Maze Audio is a family-owned company that states it hand-makes its cables in the US.  There is a range of prices for power cables, but I was looking at this entry cable.  I don’t see any mention of the metal used in the cables, but I don’t know if that is as crucial for power cables as for interconnects.  I am interested in your opinions.  Thanks.

What I think is you are using the freebie rubber power cord that came in the box. Probably anything, literally anything, is better than that. But if you are talking about spending money, even only $60, then reading eBay ads is not the way to do it. Nor reading anyone else’s ads for that matter. Nor reading any engineering, materials, geometry, etc stories. Forget all that.

Instead what you do is buy only what you have tried and heard yourself, or read a lot of reviews or user comments, and like what they have to say about how it sounds. Because everything, every wire, power cord, interconnect, or speaker cable, it all totally affects sound quality. Not in some subtle hard to hear way either, but big and obvious, sometimes dramatically so. It depends a lot on what you have in the rest of your system. Not because the power cord needs to be "matched" either. This is BS. Whatever a power cord sounds like, it will sound like no matter what its plugged into. But it matters because you don’t want to spend $500 on a power cord to plug in to charge your iPad. Not because you won’t be able to hear what the $500 power cord can do either, but because at that level you can get a whole lot more with something else.  

You probably won’t find many reviews on this particular power cord. What I would do, search around for used power cords by known long term makers like Synergistic Research. There will definitely be reviews, and some very good cords will be old enough you will be able to buy a lot more for your money for a lot less than they cost new. But even then do not buy based on price, but based on reviews. Listener impressions. Only way to go.
"These cables start with audiophile grade 10 gauge OFC copper wire."

It is in the description lower on the page.

It should be as good as any cable that works. It probably does look better. Pay attention to length.
Thanks glupson for seeing that, but is that the really good copper?  Some cables are described in more elaborate ways . . . can I remember? . . . “Oxygen free” . . . Something like “free strand” . . . “Cardas copper, the best quality copper on the planet!”    I guess I should not just want copper but some form of super-copper?

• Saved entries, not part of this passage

Ltac qc_differ H :=
  exfalso; first [ discriminate H
                 | apply (f_equal fst) in H; apply (f_equal this) in H;
                   vm_compute in H; discriminate H
                 | apply (f_equal snd) in H; apply (f_equal this) in H;
                   vm_compute in H; discriminate H ].

(** X11.  The APR range of a credit score lies between 7.5 and 36, low
    end first.  A score outside 300..850 gets 36 to 36, so also a score
    above 850, whose tier is Excellent.  From 300 to 850 a higher score
    never has a higher low or high end, and two scores share a tier
    exactly when they share an APR range. *)
Theorem apr_range_by_score (s t : Z) :
  let apr := Debt._get_apr_range in
  (7.5 <= fst (apr s) /\ fst (apr s) <= snd (apr s) /\ snd (apr s) <= 36)
  /\ ((s < 300)%Z \/ (850 < s)%Z -> apr s = (Q2Qc 36.0, Q2Qc 36.0))
  /\ ((850 < s)%Z -> Debt._get_credit_tier s = "Excellent")
  /\ ((300 <= s)%Z -> (s <= t)%Z -> (t <= 850)%Z ->
      fst (apr t) <= fst (apr s) /\ snd (apr t) <= snd (apr s)
      /\ (Debt._get_credit_tier s = Debt._get_credit_tier t <-> apr s = apr t)).
Proof.
  intros apr. unfold apr.
  destruct (score_cases s)
    as [(Hs & Ts & As) | [(Hs & Ts & As) | [(Hs & Ts & As) | [(Hs & Ts & As)
       | [(Hs & Ts & As) | [(Hs & Ts & As) | [(Hs & Ts & As) | (Hs & Ts & As)]]]]]]];
    rewrite As, Ts; cbn [fst snd];
    (split; [split; [qc_decide | split; qc_decide] |]);
    (split; [intros [H | H]; solve [reflexivity | lia] |]);
    (split; [intros H; solve [reflexivity | lia] |]);
    intros H1 H2 H3; try lia;
    destruct (score_cases t)
      as [(Ht & Tt & At) | [(Ht & Tt & At) | [(Ht & Tt & At) | [(Ht & Tt & At)
         | [(Ht & Tt & At) | [(Ht & Tt & At) | [(Ht & Tt & At) | (Ht & Tt & At)]]]]]]];
    try lia; rewrite At, Tt; cbn [fst snd];
    (split; [qc_decide |]); (split; [qc_decide |]);
    (split; intros E; first [reflexivity | qc_differ E]).
Qed.
Lemma facade_fan_out (s : MediaService.t) (who : nat) (changes : list MediaChange.t) :
  ~ In who (map subscriber (observers (MediaService.source s))) ->
  delivered_to who
    (fan_out (observers (MediaService.source s)
              ++ [mkSubscription who (MediaService._buildObservable s)]) changes)
  = map (MediaService.addAliasInfo s) (List.filter MediaChange.matches changes).
Proof.
  intros Hfresh. unfold fan_out. rewrite delivered_to_flat_map.
  induction changes as [|c rest IH]; simpl; [reflexivity|].
  rewrite flat_map_app, delivered_to_app, delivered_to_others by exact Hfresh.
  simpl. rewrite app_nil_r, delivered_to_own.
  unfold MediaService._buildObservable at 1.
  destruct (MediaChange.matches c); simpl; rewrite IH; reflexivity.
Qed.

(** C9. A subscriber of the facade is handed, for a run of change events
    emitted into the stream, exactly the events with [matches] true, in
    their order and with the registry's alias put in; it is never handed an
    event with [matches] false. *)
Theorem facade_delivers_activations_only
    (s : MediaService.t) (who : nat) (changes : list MediaChange.t) :
  ~ In who (map subscriber (observers (MediaService.source s))) ->
  let s1 := fst (MediaService.subscribe s who) in
  let got := delivered_to who (snd (MediaService.emit_all s1 changes)) in
  got = map (MediaService.addAliasInfo s) (List.filter MediaChange.matches changes) /\
  Forall (fun c => MediaChange.matches c = true) got /\
  map MediaChange.mediaQuery got
    = map MediaChange.mediaQuery (List.filter MediaChange.matches changes).
Proof.
  intros Hfresh s1 got.
  assert (Hgot : got = map (MediaService.addAliasInfo s)
                           (List.filter MediaChange.matches changes)).
  { unfold got, MediaService.emit_all.
    destruct (service_notify_all (map Some changes) s1) as (Hout & _).
    rewrite Hout, pushed_map_Some. apply facade_fan_out, Hfresh. }
  split; [exact Hgot|]. rewrite Hgot. split.
  - apply List.Forall_forall. intros c Hc. apply in_map_iff in Hc.
    destruct Hc as [c0 [<- Hc0]]. apply List.filter_In in Hc0.
    unfold MediaService.addAliasInfo, mergeAlias.
    destruct (MediaService._findByQuery s _); simpl; apply Hc0.
  - rewrite List.map_map. apply map_ext. intros c.
    unfold MediaService.addAliasInfo, mergeAlias.
    destruct (MediaService._findByQuery s _); reflexivity.
Qed.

Chuck, that is probably a good suggestion, to look for used cable for sale.  I take it that cables don’t decline in performance with age? I recall your stating that cables are important and should be about 20% of the money spent on your entire system.  I only have about $7,000 in my system, and only 5% of that was cables.  To get to 20%, I would spend about $1600 on cables for a total system cost of about $8000 to get to that ratio.  I could go the DIY route to save money, but I don’t trust myself to not screw it up somehow. 


OFC in the description means "oxygen free copper". As far as "the best copper on the planet", etc, would you advertise the product that not many need and you ask substantial money for as "made of just an average material"?

To put things in the other perspective, I recently, a week or two ago, bought a few "aftermarket" power cords. Stock ones were just fine, but too long. Made a mess behind the equipment. I did try to compare. I am happy that I bought them as they are the right length now, but as far as sound goes, I would recommend you take some kid for ice-cream instead of spending money on power cords. Someone can talk about synergy, this, that, add a few more wise things, but ice-cream is a better deal, no matter how you look at it. It may even earn you a few karma points that power cords will not. Those power cords are from bona fide audio company and they were as cheap as aftermarket cables go, but still more expensive than what I already had.

If you decide to pursue cords, make sure you know in advance when you will stop. There are many "best coppers in the world" vying for your money and each one is more expensive than the previous one.

The copper in your walls is 6 nines. 99.9999 pure copper. I've considered some aftermarket cords but only because the ones that come with components are sometimes a hassle to keep neat they're so long.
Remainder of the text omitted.